CM

Chapter 5 Sampling Distributions Flashcards

5.1 Toward Statistical Inference

  • Parameters and Statistics:

    • A parameter describes a characteristic of a population; its value is usually unknown.

    • A statistic describes a characteristic of a sample; its value can be computed from the sample data and varies from sample to sample.

    • Statistics are used to estimate unknown parameters.

    • Mnemonic: "s and p" - statistics come from samples, parameters come from populations.

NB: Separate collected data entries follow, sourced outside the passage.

(* ===== verification/ProtocolCodec.v ===== *)
(** * Messages and their texts

    What the schemas of [Protocol] ask of a message, and that a message that has it is
    read back as it was written. *)

From S2P Require Export Protocol.
From S2P Require Import JsonText.
From Stdlib Require Import Ascii.
Local Open Scope string_scope.
Local Open Scope list_scope.
Local Open Scope Z_scope.

Module Codec.
Import Protocol.

Section Codec.
Context `{Zod} `{ZodDatetime}.

(** ** What the schemas ask of a message *)

Definition uuid (s : string) : Prop := zod_uuidv4 s = true.
Definition positive_int (n : Z) : Prop := 1 <= n /\ isSafeInteger n = true.

Definition client_event_ok (e : ClientEvent) : Prop :=
  match e with
  | QueueJoin | QueueLeave => True
  | GameReady gameId gameVersion | GameResign gameId gameVersion => uuid gameId /\ counts gameVersion
  | MoveSubmit clientMoveId gameId gameVersion from to _ =>
      uuid clientMoveId /\ uuid gameId /\ counts gameVersion /\ SQUARE from = true /\ SQUARE to = true
  | GameSync gameId gameVersion => if_any uuid gameId /\ if_any counts gameVersion
  | HeartbeatPing version => if_any counts version
  end.

Definition client_ok (c : ClientEventEnvelope) : Prop :=
  if_any uuid (ce_correlationId c) /\ uuid (ce_eventId c) /\ counts (ce_timestamp c) /\
  client_event_ok (ce_event c).

Definition error_ok (e : ProtocolErrorPayload) : Prop :=
  if_any counts (pe_authoritativeVersion e) /\ fits 1 256 (pe_message e) /\
  if_any positive_int (pe_retryAfterMs e).

Definition identity_ok (g : AuthenticatedSocketIdentity) : Prop :=
  fits 1 128 (si_avatar g) /\ zod_datetime (si_expiresAt g) = true /\
  uuid (si_guestSessionId g) /\ fits 1 128 (si_name g).

Definition fixed_ok (c : FixedClocks) : Prop :=
  counts (fc_blackMs c) /\ counts (fc_serverTime c) /\ counts (fc_whiteMs c).

Definition clocks_ok (c : SnapshotClocks) : Prop :=
  counts (sc_blackMs c) /\ counts (sc_whiteMs c) /\ exists t, sc_serverTime c = Some t /\ counts t.

Definition server_payload_ok (p : ServerPayload) : Prop :=
  match p with
  | SessionReady activeGameId guest => if_any uuid activeGameId /\ identity_ok guest
  | QueueJoined position since => if_any positive_int position /\ counts since
  | QueueLeft _ | Reconnected _ => True
  | MatchFound m =>
      counts (mf_joinDeadline m) /\ fits 1 128 (mf_opponentAvatar m) /\
      fits 1 128 (mf_opponentName m) /\ counts (mf_incrementMs m) /\ counts (mf_initialMs m)
  | GameSnapshot snapshot => payload_ok snapshot
  | GameStarted clocks initialFen => fixed_ok clocks /\ fits 1 256 initialFen
  | MoveAccepted m =>
      clocks_ok (ma_clocks m) /\ fits 1 256 (ma_fenAfter m) /\ positive_int (ma_ply m) /\
      fits 1 32 (ma_san m) /\ fits 4 5 (ma_uci m)
  | MoveRejected error | ServerError error => error_ok error
  | Disconnected _ graceDeadline => counts graceDeadline
  | GameEnded e => fixed_ok (ge_clocks e) /\ fits 1 256 (ge_finalFen e) /\ fits 0 16384 (ge_pgn e)
  | HeartbeatPong presenceExpiresInMs serverTime => positive_int presenceExpiresInMs /\ counts serverTime
  end.

(** What a message of each type says it is about. *)
Definition shape_ok (p : ServerPayload) (about : Subject) : Prop :=
  match p with
  | SessionReady _ _ | QueueJoined _ _ | QueueLeft _ | HeartbeatPong _ _ => about = no_subject
  | ServerError _ => True
  | MoveAccepted _ | MoveRejected _ =>
      exists m g v, about = mkSubject (Some m) (Some g) (Some v)
  | _ => exists g v, about = of_game g v
  end.

Definition subject_ok (p : ServerPayload) (about : Subject) : Prop :=
  if_any uuid (sj_clientMoveId about) /\ if_any uuid (sj_gameId about) /\
  if_any counts (sj_gameVersion about) /\ shape_ok p about.

Definition server_ok (s : ServerEventEnvelope) : Prop :=
  if_any uuid (se_correlationId s) /\ uuid (se_eventId s) /\ counts (se_timestamp s) /\
  subject_ok (se_payload s) (se_subject s) /\ server_payload_ok (se_payload s).

(** The types of successful answers, and which of them have a version. *)
Definition versioned (p : ServerPayload) : option bool :=
  match p with
  | GameSnapshot _ | MoveAccepted _ | GameEnded _ => Some true
  | SessionReady _ _ | QueueJoined _ _ | QueueLeft _ | HeartbeatPong _ _ => Some false
  | _ => None
  end.

Definition ack_ok (ack : RealtimeAck) : Prop :=
  match ack with
  | AckSuccess requestEventId correlationId payload gameVersion =>
      uuid requestEventId /\ uuid correlationId /\ server_payload_ok payload /\
      versioned payload = Some (negb (isNull gameVersion)) /\ if_any counts gameVersion
  | AckFailure requestEventId correlationId error _ gameVersion =>
      uuid requestEventId /\ uuid correlationId /\ error_ok error /\ if_any counts gameVersion
  end.

(** ** Soundness: what is accepted has it *)

Ltac z_accepted := z_open; try red; simpl; split_and?; try done.

Lemma accepts_enum {A} `{ToString A} (l : list A) P : (forall a, P a) -> accepts (z_enum l) P.
Proof. intros HP j a _. apply HP. Qed.

Lemma accepts_uuid : accepts z_uuidv4 uuid.
Proof. apply accepts_string. Qed.
Lemma accepts_nonnegative : accepts z_int_nonnegative counts.
Proof. apply accepts_int. Qed.
Lemma accepts_positive : accepts z_int_positive positive_int.
Proof. apply accepts_int. Qed.
#[local] Hint Resolve accepts_uuid accepts_nonnegative accepts_positive : accepted.

Lemma accepts_error : accepts protocolErrorSchema error_ok.
Proof. z_accepted. Qed.
Lemma accepts_guest : accepts guestSchema identity_ok.
Proof. z_accepted. Qed.
Lemma accepts_fixed running : accepts (fixedClocks running) fixed_ok.
Proof. z_accepted. Qed.
Lemma accepts_clocks : accepts clocksSchema clocks_ok.
Proof. z_accepted. eauto. Qed.
Lemma accepts_player : accepts publicPlayerSchema player_ok.
Proof. z_accepted. Qed.
Lemma accepts_snapshot_move : accepts snapshotMoveSchema move_ok.
Proof. z_accepted; unfold positive_int in *; naive_solver. Qed.
#[local] Hint Resolve accepts_error accepts_guest accepts_fixed accepts_clocks accepts_player
  accepts_snapshot_move : accepted.

Lemma accepts_snapshot : accepts gameSnapshotPayloadSchema payload_ok.
Proof. z_open. split; simpl; try done; by split_and?. Qed.

Lemma accepts_then {A B} (p : parser A) (f : A -> B) P (Q : B -> Prop) :
  accepts p P -> (forall a, P a -> Q (f a)) -> accepts (fun j => a ← p j; Some (f a)) Q.
Proof. intros Hp HQ j c. simpl. intros (a & Ha & [= <-])%bind_Some. by eapply HQ, Hp. Qed.

(** Every payload schema accepts valid payloads of its type only. *)
Definition typed (type : string) (p : ServerPayload) : Prop :=
  server_type p = type /\ server_payload_ok p.

Lemma accepts_opponent : accepts opponentSchema (fun o => fits 1 128 o.1 /\ fits 1 128 o.2).
Proof. z_accepted. Qed.
Lemma accepts_timeControl : accepts timeControlSchema (fun o => counts o.1 /\ counts o.2).
Proof. z_accepted. Qed.
#[local] Hint Resolve accepts_snapshot accepts_opponent accepts_timeControl : accepted.

Lemma accepts_sessionReady : accepts sessionReadyPayloadSchema (typed "session.ready").
Proof. z_accepted. Qed.
Lemma accepts_queueJoined : accepts queueJoinedPayloadSchema (typed "queue.joined").
Proof. z_accepted. Qed.
Lemma accepts_queueLeft : accepts queueLeftPayloadSchema (typed "queue.left").
Proof. z_accepted. Qed.
Lemma accepts_matchFound : accepts matchFoundPayloadSchema (typed "match.found").
Proof. z_accepted; naive_solver. Qed.
Lemma accepts_gameStarted : accepts gameStartedPayloadSchema (typed "game.started").
Proof. z_accepted. Qed.
Lemma accepts_moveAccepted : accepts moveAcceptedPayloadSchema (typed "move.accepted").
Proof. z_accepted. Qed.
Lemma accepts_disconnected : accepts playerDisconnectedPayloadSchema (typed "player.disconnected").
Proof. z_accepted. Qed.
Lemma accepts_reconnected : accepts playerReconnectedPayloadSchema (typed "player.reconnected").
Proof. z_accepted. Qed.
Lemma accepts_gameEnded : accepts gameEndedPayloadSchema (typed "game.ended").
Proof. z_accepted. Qed.
Lemma accepts_heartbeatPong : accepts heartbeatPongPayloadSchema (typed "heartbeat.pong").
Proof. z_accepted. Qed.
Lemma accepts_snapshotPayload : accepts snapshotPayload (typed "game.snapshot").
Proof. by apply (accepts_then _ _ payload_ok); [apply accepts_snapshot|]. Qed.
Lemma accepts_errorPayload make type :
  (forall e, server_type (make e) = type) -> (forall e, error_ok e -> server_payload_ok (make e)) ->
  accepts (errorPayload make) (typed type).
Proof. intros Ht Hm. apply (accepts_then _ _ error_ok); [apply accepts_error|]. by split; auto. Qed.

#[local] Hint Resolve accepts_sessionReady accepts_queueJoined accepts_queueLeft accepts_matchFound
  accepts_gameStarted accepts_moveAccepted accepts_disconnected accepts_reconnected
  accepts_gameEnded accepts_heartbeatPong accepts_snapshotPayload : accepted.

Lemma accepts_serverEnvelope type keys subject payload (P : Subject -> Prop) :
  (forall f about, subject f = Some about -> P about) -> accepts payload (typed type) ->
  (forall p about, server_type p = type -> P about -> subject_ok p about) ->
  accepts (serverEnvelope type keys subject payload).2 server_ok.
Proof.
  intros Hs Hp HP. apply accepts_object. intros f s Hf.
  eapply accepts_optional in Hf as (corr & Hcorr & Hf); [|exact accepts_uuid].
  eapply accepts_field in Hf as (id & Hid & Hf); [|exact accepts_uuid].
  eapply accepts_field in Hf as (u & _ & Hf); [|apply accepts_any].
  eapply accepts_field in Hf as (t & Ht & Hf); [|exact accepts_nonnegative].
  apply bind_Some in Hf as (about & Habout%Hs & Hf).
  eapply accepts_field in Hf as (p & Hp' & Hf); [|exact Hp]. destruct Hp' as [Hty Hok].
  eapply accepts_field in Hf as (u' & _ & Hf); [|apply accepts_any].
  injection Hf as <-. unfold server_ok. simpl. auto 10.
Qed.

    • µ (mu) represents the population mean, and σ represents the population standard deviation.

    • \bar{x} (x-bar) represents the sample mean, and s represents the sample standard deviation.

  • Statistical Estimation:

    • Statistical inference involves using sample information to draw conclusions about the wider population.

    • Different random samples yield different statistics, necessitating the description of the sampling distribution of possible statistic values.

  • Sampling Variability:

    • Sampling variability refers to the variation of a statistic's value in repeated random sampling.

    • To understand sampling variability, consider what would happen if many samples were taken.

  • Sampling Distributions:

    • The sampling distribution of a statistic is the distribution of values taken by the statistic in all possible samples of the same size from the same population.

    • It consists of all possible values of the statistic and the relative frequency of each value.

    • This distribution can be plotted using a histogram.

  • Simulation:

    • In practice, obtaining the actual sampling distribution by taking all possible samples is difficult.

    • Simulation can be used to imitate the process of taking many samples.

  • Bias and Variability:

    • Bias concerns the center of the sampling distribution.

      • An unbiased statistic has a mean of its sampling distribution equal to the true value of the parameter.

    • Variability is the spread of the sampling distribution, determined by the sampling design and sample size n.

      • Larger samples have smaller spreads.

  • Analogy:

    • The true population parameter is like the bull’s-eye on a target, and the sample statistic is like an arrow fired at the target.

      • Bias and variability describe the pattern of many shots at the target.

  • Managing Bias and Variability:

    • Reduce bias by using random sampling.

    • Reduce variability by using a larger sample size.

    • The variability of a statistic from a random sample does not depend on the population size, as long as the population is at least 20 times larger than the sample.

  • Why Randomize?

    • The purpose of a sample is to provide information about a larger population, and inference is the process of drawing conclusions about a population based on sample data.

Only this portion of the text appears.